Umeclidinium: Umeclidinium is a long-acting muscarinic antagonist (LAMA) [also referred to as a long-acting anticholinergic (LAAC)]. It is a quinuclidine derivative that is a muscarinic receptor antagonist with activity across multiple muscarinic cholinergic receptor subtypes. Umeclidinium exerts its 24-hour bronchodilatory activity by competitively inhibiting the binding of acetylcholine with muscarinic acetylcholine receptors on airway smooth muscle. It demonstrates slow reversibility at the human M3 muscarinic receptor subtype in vitro and a long duration of action in vivo when administered directly to the lungs in pre-clinical models.
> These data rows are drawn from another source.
(** * Workspace assistant backend: guardrails, calendar scan, JSON
    extraction, task analysis, context manager and orchestrator

  A shallow embedding of the pure and state-passing parts of
  [backend/guardrails.py], [backend/utils.py],
  [backend/tools/calendar_tools.py], [backend/agents/task_agent.py],
  [backend/context_manager.py] and [backend/orchestrator_modern.py],
  followed by the properties proved about them.

  Conventions.
  - A Python [str] is a [list ascii]; a character is a code point below
    256, and the character tables below are those of Python 3 on that
    range.
  - [datetime] values are integers counting microseconds.  The test
    [total_seconds() < window] of the rate limit is exact on them
    (rounding to a float is monotone and the window is a float); the
    test [total_seconds() / 60 >= duration] of the calendar scan is
    computed with the two float divisions of the source.
  - [datetime.now()] is an explicit argument of every function that
    reads the clock, one argument per read; the content of an answer of
    the language model is an explicit argument of the function that
    asks for it. *)

From Stdlib Require Import String Ascii List ZArith Bool Arith Lia Permutation Sorted.
From Stdlib Require DecimalString.
Import ListNotations.

Set Implicit Arguments.

Local Open Scope list_scope.

(* ================================================================== *)
(** * Python strings *)
(* ================================================================== *)

Module PyStr.

Definition str := list ascii.

(** String literals of the source are written [py"..."]. *)
Definition lit (s : string) : str := list_ascii_of_string s.

Definition code (c : ascii) : nat := nat_of_ascii c.

Definition between (lo hi : nat) (c : ascii) : bool :=
  (lo <=? code c) && (code c <=? hi).

Definition ascii_eqb (a b : ascii) : bool := Ascii.eqb a b.

Fixpoint str_eqb (a b : str) : bool :=
  match a, b with
  | [], [] => true
  | x :: a', y :: b' => ascii_eqb x y && str_eqb a' b'
  | _, _ => false
  end.

(** [str.isspace] on one character, which is also the class [\s] of
    [re] on [str] patterns. *)
Definition is_space (c : ascii) : bool :=
  between 9 13 c || between 28 32 c || (code c =? 133) || (code c =? 160).

(** The class [\d]. *)
Definition is_digit (c : ascii) : bool := between 48 57 c.

Definition is_upper_ascii (c : ascii) : bool := between 65 90 c.
Definition is_lower_ascii (c : ascii) : bool := between 97 122 c.

(** The class [\w]: alphanumeric characters and the underscore. *)
Definition is_word (c : ascii) : bool :=
  is_digit c || is_upper_ascii c || is_lower_ascii c || (code c =? 95)
  || (code c =? 170) || between 178 179 c || (code c =? 181)
  || between 185 186 c || between 188 190 c
  || between 192 214 c || between 216 246 c || between 248 255 c.
Lemma scanTDs_no_descriptor fuel n pQH qEnd sc s :
  qTD sc = None → scanTDs fuel n pQH qEnd sc s = Some (sc, s).
Proof. intros E. destruct n; cbn [scanTDs]; by rewrite E. Qed.

(** The scan of a queue head that is neither a dummy nor stalled, with
    the queue [Ck]: the queue head is quiet afterwards, and what has left
    its queue is in the done queue. *)
Lemma scavengeQueueHead_harvest fuel k qh sc s Ck D :
  getQH (heap s) k = Some qh →
  tdList (heap s) (qh_firstTD qh) Ck → (Ck ≠ [] → ∃ e, qh_lastTD qh = Some e ∧ e ∈ Ck) →
  (length Ck ≤ kScavengeBound)%nat → (length Ck ≤ fuel)%nat →
  doneOK s sc D → (∀ x, x ∈ D → x ∉ Ck) →
  ∃ sc' s' F D' qh',
    scavengeQueueHead fuel k qh sc s = Some (sc', s')
    ∧ getQH (heap s') k = Some qh' ∧ qh_logicalNext qh' = qh_logicalNext qh
    ∧ quietAt s' k F ∧ (∀ x, x ∈ F → x ∈ Ck)
    ∧ doneOK s' sc' D' ∧ (∀ x, x ∈ D' → x ∉ F) ∧ (∀ x, x ∈ D' → x ∈ D ∨ x ∈ Ck)
    ∧ (∀ x, x ≠ k → x ∉ Ck → x ∉ tailOf sc → heap s' !! x = heap s !! x)
    ∧ scanFrame s' = scanFrame s ∧ callbacks (trace s') = callbacks (trace s).
Proof.
  intros Hq Hl Hend Hb Hf HD Hdis. unfold scavengeQueueHead.
  destruct Ck as [|p Ck].
  - cbn in Hl. rewrite Hl.
    match goal with |- context [scanTDs _ _ _ _ _ ?y] => set (s0 := y) end.
    assert (heap s0 = heap s ∧ scanFrame s0 = scanFrame s
            ∧ callbacks (trace s0) = callbacks (trace s)) as (Eh & Ef & Ec).
    { subst s0. case_match; [|done]. split; [done|]. split; [done|].
      cbn. by rewrite callbacks_app, app_nil_r. }
    rewrite scanTDs_no_descriptor by done.
    eexists _, _, [], D, qh. split; [done|]. rewrite Eh.
    split; [done|]. split; [done|].
    split; [exists qh; rewrite Eh; split; [done|]; by right; right; left|].
    split; [done|].
    split; [destruct HD as [? ?]; split; [by rewrite Eh|done]|].
    split; [by intros x _ ?%elem_of_nil|]. split; [by left|]. done.
  - destruct Hend as (e & El & He); [done|].
    pose proof Hl as [Ef _]. rewrite Ef, El.
    rewrite !bool_decide_eq_false_2 by done. cbn [orb andb].
    destruct (scanTDs_harvest fuel k e (length (p :: Ck)) (p :: Ck) [] kScavengeBound qh
                (mkScan (Some p) (Some p) false false (lastToggle sc) (doneQueue sc)
                   (doneTail sc)) s D)
      as (sc' & s' & F & D' & qh' & E & Hq' & El' & Et' & En' & Hn & HF & HD' & HDF & HDD
          & Haway & Efr & Ecb); try done.
    { cbn [qHead]. by rewrite <- Ef. }
    exists sc', s', F, D', qh'. split; [done|]. split; [done|]. split; [done|].
    split; [exists qh'; split; [done|]; by right; right; right|]. done.
Qed.

(** The loop over the list elements on a schedule of queue heads [qs]
    with the queues [C]: every queue head is quiet afterwards, and the
    done queue has descriptors of the queues only. *)
Lemma scanListElements_harvest fuel C qs : ∀ n o leCount sc s D,
  qhList (heap s) o qs →
  (∀ k, k ∈ qs → readyAt s k (C k)
                 ∧ (length (C k) ≤ kScavengeBound)%nat ∧ (length (C k) ≤ fuel)%nat) →
  (∀ k1 k2 x, k1 ∈ qs → k2 ∈ qs → k1 ≠ k2 → x ∈ C k1 → x ∉ C k2) →
  (∀ k k', k ∈ qs → k' ∈ qs → k' ∉ C k) →
  doneOK s sc D → (∀ x k, x ∈ D → k ∈ qs → x ≠ k ∧ x ∉ C k) →
  (length qs ≤ n)%nat →
  ∃ sc' s' D' F,
    scanListElements fuel n o leCount sc s
    = Some (leCount + Z.of_nat (length qs), sc', s')
    ∧ qhList (heap s') o qs
    ∧ (∀ k, k ∈ qs → quietAt s' k (F k) ∧ (∀ x, x ∈ F k → x ∈ C k ∧ x ∉ D'))
    ∧ doneOK s' sc' D'
    ∧ (∀ x, x ∈ D' → x ∈ D ∨ ∃ k, k ∈ qs ∧ x ∈ C k)
    ∧ (∀ x, x ∉ qs → (∀ k, k ∈ qs → x ∉ C k) → x ∉ D → heap s' !! x = heap s !! x)
    ∧ scanFrame s' = scanFrame s ∧ callbacks (trace s') = callbacks (trace s).
Proof.
  induction qs as [|k qs IH]; intros n o leCount sc s D Hl Hready Hdis Hqc HD HDaway Hn.
  - cbn in Hl. subst o. exists sc, s, D, (λ _, []).
    split; [destruct n; cbn; by rewrite Z.add_0_r|].
    split; [done|]. split; [by intros k ?%elem_of_nil|]. split; [done|].
    split; [by left|]. done.
  - pose proof (linked_NoDup _ _ _ _ _ Hl) as [Hk Hnd]%NoDup_cons.
    destruct Hl as [-> (qh & Hq & Hl)].
    destruct n as [|n]; [cbn in Hn; lia|].
    pose proof Hq as Hlook. apply getQH_lookup in Hlook.
    cbn [scanListElements]. rewrite Hlook. cbn [mbind option_bind].
    destruct (Hready k) as ((qh0 & Hq0 & HCk & Hend) & Hb & Hf); [by left|].
    rewrite Hq in Hq0. injection Hq0 as <-.
    assert (∃ sc1 s1 Fk D1 qh1,
              (if negb (qh_type qh =? kQHTypeDummy) && negb (qh_stalled qh)
               then scavengeQueueHead fuel k qh sc s else Some (sc, s)) = Some (sc1, s1)
              ∧ getQH (heap s1) k = Some qh1 ∧ qh_logicalNext qh1 = qh_logicalNext qh
              ∧ quietAt s1 k Fk ∧ (∀ x, x ∈ Fk → x ∈ C k)
              ∧ doneOK s1 sc1 D1 ∧ (∀ x, x ∈ D1 → x ∉ Fk)
              ∧ (∀ x, x ∈ D1 → x ∈ D ∨ x ∈ C k)
              ∧ (∀ x, x ≠ k → x ∉ C k → x ∉ tailOf sc → heap s1 !! x = heap s !! x)
              ∧ scanFrame s1 = scanFrame s ∧ callbacks (trace s1) = callbacks (trace s))
      as (sc1 & s1 & Fk & D1 & qh1 & -> & Hq1 & En1 & Hquiet1 & HFk & HD1 & HD1F & HD1D
          & Haway1 & Efr1 & Ecb1).
    { destruct (negb (qh_type qh =? kQHTypeDummy) && negb (qh_stalled qh)) eqn:Hgo.
      - apply scavengeQueueHead_harvest; try done.
        intros x Hx. apply (HDaway x k Hx). by left.
      - exists sc, s, [], D, qh. split; [done|]. split; [done|]. split; [done|].
        split.
        { exists qh. split; [done|].
          apply andb_false_iff in Hgo as [Hgo|Hgo]; apply negb_false_iff in Hgo;
            [left; by apply Z.eqb_eq|right; by left]. }
        split; [by intros x ?%elem_of_nil|]. split; [done|].
        split; [by intros x _ ?%elem_of_nil|]. split; [by left|]. done. }
    cbn [mbind option_bind].
    pose proof Hq1 as Hlook1. apply getQH_lookup in Hlook1.
    rewrite Hlook1. cbn [mbind option_bind logicalNext]. rewrite En1.
    assert (∀ x, x ∈ tailOf sc → x ∈ D) as Htail
      by (intros x; by eapply doneOK_tail).
    assert (∀ q, q ∈ qs → heap s1 !! q = heap s !! q) as Hqs1.
    { intros q Hin. apply Haway1.
      - by intros ->.
      - apply Hqc; [by left|by right].
      - intros Ht%Htail. by destruct (HDaway q q Ht); [right|]. }
    assert (∀ q x, q ∈ qs → x ∈ C q → heap s1 !! x = heap s !! x) as HCq1.
    { intros q x Hin Hx. apply Haway1.
      - intros ->. by apply (Hqc q k); [right|left|].
      - intros Hxk. apply (Hdis q k x); [by right|by left|by intros ->|done..].
      - intros Ht%Htail. by destruct (HDaway x q Ht); [right|]. }
    destruct (IH n (qh_logicalNext qh) (leCount + 1) sc1 s1 D1)
      as (sc' & s' & D' & F' & -> & Hl' & Hquiet' & HD' & HDD' & Haway' & Efr' & Ecb').
    + eapply linked_agree; [|exact Hl]. intros q t Hin Ht. exists t.
      unfold getQH in *. by rewrite Hqs1.
    + intros q Hin. destruct (Hready q) as ((qhq & Hqq & Hlq & Hendq) & ? & ?); [by right|].
      split; [|done]. exists qhq. split; [unfold getQH in *; by rewrite Hqs1|].
      split; [|done]. eapply linked_agree; [|exact Hlq]. intros x t Hx Ht. exists t.
      unfold getTD in *. by rewrite (HCq1 q x).
    + intros k1 k2 x H1 H2. apply Hdis; by right.
    + intros q q' H1 H2. apply Hqc; by right.
    + done.
    + intros x q [Hx|Hx]%HD1D Hin.
      * apply HDaway; [done|by right].
      * split.
        -- intros ->. by apply (Hqc k q); [left|right|].
        -- apply (Hdis k q x); [by left|by right|by intros ->|done].
    + cbn in Hn. lia.
    + assert (heap s' !! k = heap s1 !! k) as Hk'.
      { apply Haway'; [done| |].
        - intros q Hin. apply Hqc; [by right|by left].
        - intros [Hx|Hx]%HD1D.
          + by destruct (HDaway k k Hx); [left|].
          + by apply (Hqc k k); [left|left|]. }
      assert (∀ x, x ∈ Fk → heap s' !! x = heap s1 !! x) as HFk'.
      { intros x Hx. apply Haway'.
        - intros Hin. apply (Hqc k x); [by left|by right|by apply HFk].
        - intros q Hin Hxq. apply (Hdis k q x); [by left|by right|by intros ->| |done].
          by apply HFk.
        - intros HxD. by apply (HD1F x). }
      exists sc', s', D', (λ q, if decide (q = k) then Fk else F' q).
      split; [do 3 f_equal; cbn [length]; lia|].
      split.
      { split; [done|]. exists qh1. split; [unfold getQH in *; by rewrite Hk'|].
        by rewrite En1. }
      split.
      { intros q Hin. case_decide as Hqk.
        - subst q. split.
          + eapply quietAt_kept; [exact Hquiet1| |by apply keptOn_agree].
            intros qh2 Hq2. exists qh2. unfold getQH in *. by rewrite Hk'.
          + intros x Hx. split; [by apply HFk|].
            intros [HxD|(q & Hq' & Hxq)]%HDD'; [by apply (HD1F x)|].
            apply (Hdis k q x); [by left|by right|by intros ->|by apply HFk|done].
        - apply elem_of_cons in Hin as [->|Hin]; [done|]. by apply Hquiet'. }
      split; [done|].
      split.
      { intros x [[HxD|HxC]%HD1D|(q & Hin & Hxq)]%HDD'.
        - by left.
        - right. exists k. split; [by left|done].
        - right. exists q. split; [by right|done]. }
      split.
      { intros x Hx HxC HxD. rewrite Haway', Haway1; [done|..].
        - intros ->. apply Hx. by left.
        - apply HxC. by left.
        - by intros ?%Htail.
        - intros Hin. apply Hx. by right.
        - intros q Hin. apply HxC. by right.
        - intros [?|?]%HD1D; [done|]. by apply (HxC k); [left|]. }
      split; congruence.
Qed.

Lemma length_queue_join (C : ptr → list ptr) qs k :
  k ∈ qs → (length (C k) ≤ length (mjoin (C <$> qs)))%nat.
Proof.
  induction qs as [|q qs IH]; intros Hin; [by apply elem_of_nil in Hin|].
  change (mjoin (C <$> q :: qs)) with (C q ++ mjoin (C <$> qs)). rewrite length_app.
  apply elem_of_cons in Hin as [->|Hin]; [lia|]. specialize (IH Hin). lia.
Qed.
Vilanterol: Vilanterol is a selective high-affinity long acting beta2-agonist (LABA), with bronchodilatory effects maintained for 24-hours. The pharmacologic effects of beta2-agonists, including vilanterol, are at least in part attributable to stimulation of intracellular adenylate cyclase, the enzyme that catalyzes the conversion of adenosine triphosphate (ATP) to cyclic-3',5'-adenosine monophosphate (cyclic AMP). Increased cyclic AMP levels cause relaxation of bronchial smooth muscle and inhibition of release of mediators of immediate hypersensitivity from cells, especially from mast cells. Although beta2-receptors are the predominant adrenergic receptors in bronchial smooth muscle and beta1-receptors are the predominant receptors in the heart, there are also beta2-receptors in the human heart comprising 10% to 50% of the total beta-adrenergic receptors. The precise function of these receptors has not been established, but they raise the possibility that even highly selective beta2-agonists may have cardiac effects.
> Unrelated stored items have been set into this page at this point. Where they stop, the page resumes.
Definition get_current_state (KV_KEY : string) : option JSONResponse :=
  let val := store !! KV_KEY in
  c ← json_loads (py_or val "{}");
  Some (mkJSONResponse 200 c).

End KeyValue.

(** A decoder that knows the JSON literals without members; it instantiates
    [json_loads] where a concrete decoder is needed. *)
Definition json_loads_literal (s : string) : option json :=
  if decide (s = "{}") then Some (JObj [])
  else if decide (s = "[]") then Some (JArr [])
  else if decide (s = "null") then Some JNull
  else if decide (s = "true") then Some (JBool true)
  else if decide (s = "false") then Some (JBool false)
  else None.

(** ** Notions used by the statements *)

(** The [finally] clause of the connection's generator has not run: the
    connection has not given up its place in the registry. *)
Definition unreleased (c : client) : Prop :=
  match phase c with Closed _ => False | _ => True end.

Global Instance unreleased_dec c : Decision (unreleased c).
Proof. unfold unreleased. destruct (phase c); apply _. Defined.

(** The generator of the connection has begun and has not finished. *)
Definition running (c : client) : Prop :=
  match phase c with AtProbe | AtGet | AtYield => True | _ => False end.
Pharmacodynamics: Time to Onset of Action: In a study of TRELEGY ELLIPTA (fluticasone furoate/umeclidinium/vilanterol) 100/62.5/25 mcg once daily, serial spirometry measures were obtained from a subgroup of 203 subjects with COPD. On Day 1, 49% of subjects achieved an increase of ≥100 mL over baseline FEV1 at 15 minutes (time of first serial spirometry sample). Median time to onset of action was 26 minutes.
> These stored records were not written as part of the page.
Lemma Array_from_Set_order (l : list jsstring) :
  firstSeenOrder (Array_from_Set l) l.
Proof.
  induction l as [|a l IH] using rev_ind.
  - intros i j x y _ H. destruct i; discriminate.
  - rewrite Array_from_Set_snoc. unfold Set_add.
    destruct (existsb (eqb a) (Array_from_Set l)) eqn:E.
    + intros i j x y Hij Hx Hy.
      destruct (IH i j x y Hij Hx Hy) as [p [q [Hp [Hq Hpq]]]].
      exists p, q. auto using indexOf_app_l.
    + assert (Hn : ~ In a l).
      { intros H. apply (proj2 (Array_from_Set_In _ _)) in H.
        apply (proj2 (existsb_eqb_In _ _)) in H. congruence. }
      intros i j x y Hij Hx Hy.
      assert (Hj : (j < length (Array_from_Set l ++ [a]))%nat)
        by (apply nth_error_Some; congruence).
      rewrite length_app in Hj; simpl in Hj.
      rewrite nth_error_app1 in Hx by lia.
      destruct (Nat.eq_dec j (length (Array_from_Set l))) as [->|Hne].
      * rewrite nth_error_app2, Nat.sub_diag in Hy by lia.
        injection Hy as <-.
        apply nth_error_In in Hx.
        apply (proj1 (Array_from_Set_In _ _)) in Hx.
        destruct (indexOf_In _ _ Hx) as [p Hp].
        exists p, (length l). split; [auto using indexOf_app_l|].
        split; [apply indexOf_fresh; assumption|].
        eapply indexOf_lt; eassumption.
      * rewrite nth_error_app1 in Hy by lia.
        destruct (IH i j x y Hij Hx Hy) as [p [q [Hp [Hq Hpq]]]].
        exists p, q. auto using indexOf_app_l.
Qed.

Lemma In_firstn (A : Type) (n : nat) (l : list A) (x : A) :
  In x (firstn n l) -> In x l.
Proof.
  revert l; induction n as [|n IH]; intros [|y l]; simpl; try tauto.
  intros [H|H]; [left; exact H | right; apply IH; exact H].
Qed.

Lemma NoDup_firstn (A : Type) (n : nat) (l : list A) :
  NoDup l -> NoDup (firstn n l).
Proof.
  revert l; induction n as [|n IH]; intros [|y l] H; simpl;
    try constructor.
  - inversion H; subst. intros Hin. apply In_firstn in Hin. tauto.
  - inversion H; subst. apply IH. assumption.
Qed.

Lemma firstSeenOrder_firstn (n : nat) (out acc : list jsstring) :
  firstSeenOrder out acc -> firstSeenOrder (firstn n out) acc.
Proof.
  intros H i j x y Hij Hx Hy. rewrite nth_error_firstn in Hx, Hy.
  destruct (i <? n)%nat; [|discriminate].
  destruct (j <? n)%nat; [|discriminate].
  eapply H; eassumption.
Qed.

Lemma flat_map_ext_in (A B : Type) (f g : A -> list B) (l : list A) :
  (forall a, In a l -> f a = g a) -> flat_map f l = flat_map g l.
Proof.
  induction l as [|a l IH]; simpl; intros H; [reflexivity|].
  rewrite H, IH by auto. reflexivity.
Qed.

Lemma hit_length (f : jsstring -> bool) (l : list jsstring) :
  (0 <? length (filter f l))%nat = existsb f l.
Proof.
  induction l as [|x l IH]; simpl; [reflexivity|].
  destruct (f x); simpl; [reflexivity | exact IH].
Qed.

(** ** The category loop *)

Lemma fold_checkPattern (lower : jsstring)
  (entries : list (jsstring * Pattern)) (st : Locals) :
  let hit p := (0 <? length (matchedKeywords lower p))%nat in
  let add p :=
    if hit p
    then (15 + Z.of_nat (length (matchedKeywords lower p)) * 5)%Z
    else 0%Z in
  fold_left (checkPattern lower) entries st =
  {| detectedPatterns :=
       detectedPatterns st
       ++ map description (filter hit (map snd entries));
     phrases :=
       phrases st
       ++ flat_map (fun p => firstn 3 (matchedKeywords lower p))
                   (map snd entries);
     score := score st + total (map add (map snd entries)) |}.
Proof.
  intros hit add. revert st.
  induction entries as [|[key p] entries IH]; intros st; simpl.
  - rewrite !app_nil_r, Z.add_0_r. destruct st; reflexivity.
  - rewrite IH. unfold checkPattern; simpl. subst hit add; simpl.
    destruct (0 <? length (matchedKeywords lower p))%nat eqn:E; simpl.
    + rewrite <- !app_assoc. simpl. f_equal. lia.
    + apply Nat.ltb_ge in E.
      destruct (matchedKeywords lower p); [|simpl in E; lia].
      reflexivity.
Qed.

Lemma matchedKeywords_spec (lower : jsstring) (p : Pattern) :
  keywordsLowercase -> In p catalog ->
  matchedKeywords lower p = spec_matched lower p.
Proof.
  intros Hkw Hp. unfold matchedKeywords, spec_matched.
  apply filter_ext_in. intros kw Hin. rewrite Hkw; [reflexivity|].
  unfold allKeywords. apply in_flat_map. exists p. auto.
Qed.

Lemma afterCategories_spec (message : jsstring) :
  keywordsLowercase ->
  let lower := toLowerCase message in
  detectedPatterns (afterCategories message)
    = map description (filter (spec_hit lower) catalog)
  /\ phrases (afterCategories message)
       = flat_map (fun p => firstn 3 (spec_matched lower p)) catalog
  /\ score (afterCategories message)
       = total (map (spec_contribution lower) catalog).
Proof.
  intros Hkw lower.
  assert (Hspec : forall p, In p catalog ->
            matchedKeywords lower p = spec_matched lower p).
  { intros p Hp. apply matchedKeywords_spec; assumption. }
  assert (Hhit : forall p, In p catalog ->
            (0 <? length (matchedKeywords lower p))%nat = spec_hit lower p).
  { intros p Hp. rewrite Hspec by assumption. apply hit_length. }
  unfold afterCategories. fold lower. rewrite fold_checkPattern.
  change (map snd SCAM_PATTERNS) with catalog.
  set (cats := catalog) in *. clearbody cats.
  cbn [detectedPatterns phrases score initial app]. repeat split.
  - f_equal. apply filter_ext_in. exact Hhit.
  - apply flat_map_ext_in. intros p Hp. rewrite Hspec by assumption.
    reflexivity.
  - rewrite Z.add_0_l. f_equal. apply map_ext_in. intros p Hp.
    unfold spec_contribution. rewrite Hhit, Hspec by assumption.
    destruct (spec_hit lower p); lia.
Qed.

Lemma checkPattern_miss (lower : jsstring) (st : Locals)
  (entry : jsstring * Pattern) :
  keywordsLowercase -> In entry SCAM_PATTERNS ->
  spec_hit lower (snd entry) = false ->
  checkPattern lower st entry = st.
Proof.
  intros Hkw Hin Hno. unfold checkPattern. cbv zeta.
  assert (Hp : In (snd entry) catalog).
  { unfold catalog. apply in_map. exact Hin. }
  rewrite (matchedKeywords_spec lower Hkw Hp).
  unfold spec_matched. rewrite hit_length.
  fold (spec_hit lower (snd entry)). rewrite Hno. reflexivity.
Qed.

(** C1.  Provided [toLowerCase] leaves the lowercase catalog keywords as
    they are, the loop over the catalog visits the five categories in
    declaration order (urgentLanguage, paymentRequest, impersonation,
    prizes, threats) and leaves in the locals exactly: the descriptions of
    the categories with a keyword that is a substring of the lowercased
    message, in catalog order; for each category in turn the first three
    of its matching keywords, in keyword-list order; and the sum over the
    categories of 15 + 5 * (number of matching keywords) for a category
    with a match and of 0 for one without.  A category without a match
    leaves the locals as they were. *)
Theorem category_scan_spec (message : jsstring) :
  keywordsLowercase ->
  let lower := toLowerCase message in
  map fst SCAM_PATTERNS
    = map str ["urgentLanguage"; "paymentRequest"; "impersonation";
               "prizes"; "threats"]%string
  /\ detectedPatterns (afterCategories message)
       = map description (filter (spec_hit lower) catalog)
  /\ phrases (afterCategories message)
       = flat_map (fun p => firstn 3 (spec_matched lower p)) catalog
  /\ score (afterCategories message)
       = total (map (spec_contribution lower) catalog)
  /\ (forall st entry,
        In entry SCAM_PATTERNS -> spec_hit lower (snd entry) = false ->
        checkPattern lower st entry = st).
Proof.
  intros Hkw lower.
  split; [reflexivity|].
  destruct (afterCategories_spec message Hkw) as [Hd [Hp Hs]].
  repeat split; trivial.
  intros st entry Hin Hno. apply checkPattern_miss; assumption.
Qed.

(** ** The blocks after the loop *)

Lemma flag_consistent (d : jsstring) (n : Z) (st : Locals) :
  (10 <= n)%Z -> consistent st -> consistent (flag d n st).
Proof.
  intros Hn [[_ Hs]|[_ Hs]]; right; simpl; split;
    try (intros E; apply app_eq_nil in E; destruct E; discriminate); lia.
Qed.

Lemma checkPattern_consistent (lower : jsstring) (st : Locals)
  (entry : jsstring * Pattern) :
  consistent st -> consistent (checkPattern lower st entry).
Proof.
  intros H. unfold checkPattern.
  destruct (0 <? length (matchedKeywords lower (snd entry)))%nat;
    [|exact H].
  right; cbn [detectedPatterns score]; split.
  - intros E; apply app_eq_nil in E; destruct E; discriminate.
  - destruct H as [[_ Hs]|[_ Hs]]; lia.
Qed.

Lemma afterCategories_consistent (message : jsstring) :
  consistent (afterCategories message).
Proof.
  unfold afterCategories.
  assert (H : consistent initial) by (left; split; reflexivity).
  revert H. generalize initial.
  induction SCAM_PATTERNS as [|entry entries IH]; intros st H; simpl.
  - exact H.
  - apply IH, checkPattern_consistent, H.
Qed.

Lemma afterFormatting_consistent (message : jsstring) :
  consistent (afterFormatting message).
Proof.
  unfold afterFormatting, checkFormatting.
  destruct (_ || _ || _).
  - apply flag_consistent; [lia | apply afterCategories_consistent].
  - apply afterCategories_consistent.
Qed.

Lemma afterLinks_consistent (message : jsstring) :
  consistent (afterLinks message).
Proof.
  unfold afterLinks, checkLinks.
  destruct (hasShortenedLinks message);
    [|destruct (hasLinks message && _)];
    try (apply flag_consistent; [lia|]); apply afterFormatting_consistent.
Qed.

Lemma afterPersonalInfo_consistent (message : jsstring) :
  consistent (afterPersonalInfo message).
Proof.
  unfold afterPersonalInfo, checkPersonalInfo.
  destruct (hasPersonalInfoRequest (toLowerCase message));
    try (apply flag_consistent; [lia|]); apply afterLinks_consistent.
Qed.

(** The adjustment for short messages without patterns finds the score
    at 0 already. *)
Lemma finalScore_capped (message : jsstring) :
  finalScore message = cappedScore message.
Proof.
  unfold finalScore, cappedScore.
  destruct (afterPersonalInfo_consistent message) as [[Hp Hs]|[Hp Hs]].
  - rewrite Hp, Hs. simpl. destruct (length message <? 50)%nat; reflexivity.
  - destruct (detectedPatterns (afterPersonalInfo message));
      [congruence|]. simpl. rewrite andb_false_r. reflexivity.
Qed.

Lemma finalScore_range (message : jsstring) :
  (0 <= finalScore message <= 100)%Z.
Proof.
  rewrite finalScore_capped. unfold cappedScore.
  destruct (afterPersonalInfo_consistent message) as [[_ Hs]|[_ Hs]]; lia.
Qed.

Lemma phrases_checkFormatting (message : jsstring) (st : Locals) :
  phrases (checkFormatting message st) = phrases st.
Proof. unfold checkFormatting. destruct (_ || _ || _); reflexivity. Qed.

Lemma phrases_checkLinks (message : jsstring) (st : Locals) :
  phrases (checkLinks message st) = phrases st.
Proof.
  unfold checkLinks. destruct (hasShortenedLinks message);
    [|destruct (hasLinks message && _)]; reflexivity.
Qed.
HPA Axis Effects: Effects on HPA-axis function are known to occur with systemic administration of corticosteroids and this systemic side effect has also been reported with inhaled and intranasal corticosteroid use.
Based on both clinical pharmacology and clinical data, inhaled fluticasone furoate at repeat doses up to 400 mcg was not consistently associated with statistically significant decreases in serum or urinary cortisol in healthy subjects. At higher doses, above the therapeutic range, corticosteroid class-related decreases in serum and urine cortisol levels were observed. In line with the increased fluticasone furoate systemic exposure, serum cortisol was reduced by approximately a third in subjects with moderate hepatic impairment after fluticasone furoate/vilanterol 200/25 mcg administration and a similar effect would be anticipated in subjects with severe hepatic impairment at this dose.
Class-Related Beta2-Adrenoceptor Systemic Effects: Class-related systemic effects that are known to occur with systemic administration of beta-agonists include hypokalaemia, hyperglycaemia, and increases in blood pressure, heart rate and the QTc interval. Following inhaled administration these effects are limited by local topical administration in the lung, low clinical doses and first pass metabolism of the swallowed portion of the dose and also tended to diminish on repeat dosing.
The clinical pharmacology data indicate that vilanterol 25 mcg is not associated with clinically significant class-related beta2-adrenoceptor systemic effects. Vilanterol, administered either alone or in combination with fluticasone furoate at doses up to 50 mcg was not associated with clinically relevant or statistically significant effects on blood potassium or blood glucose. Vilanterol 100 mcg was associated with a small decrease in blood potassium (approximately ≤0.1 mmol/L) and a small increase in blood glucose (approximately <1 mmol/L). Vilanterol at doses up to 100 mcg was not consistently associated with clinically relevant or statistically significant effects on blood pressure. Where PD effects were seen, there was no evidence of an increased effect with repeat dosing while some effects showed signs of diminishing.
Cardiovascular Effects: Fluticasone Furoate/Umeclidinium/Vilanterol: The effect of fluticasone furoate/umeclidinium/vilanterol on the QT interval has not been evaluated in a thorough QT (TQT) study.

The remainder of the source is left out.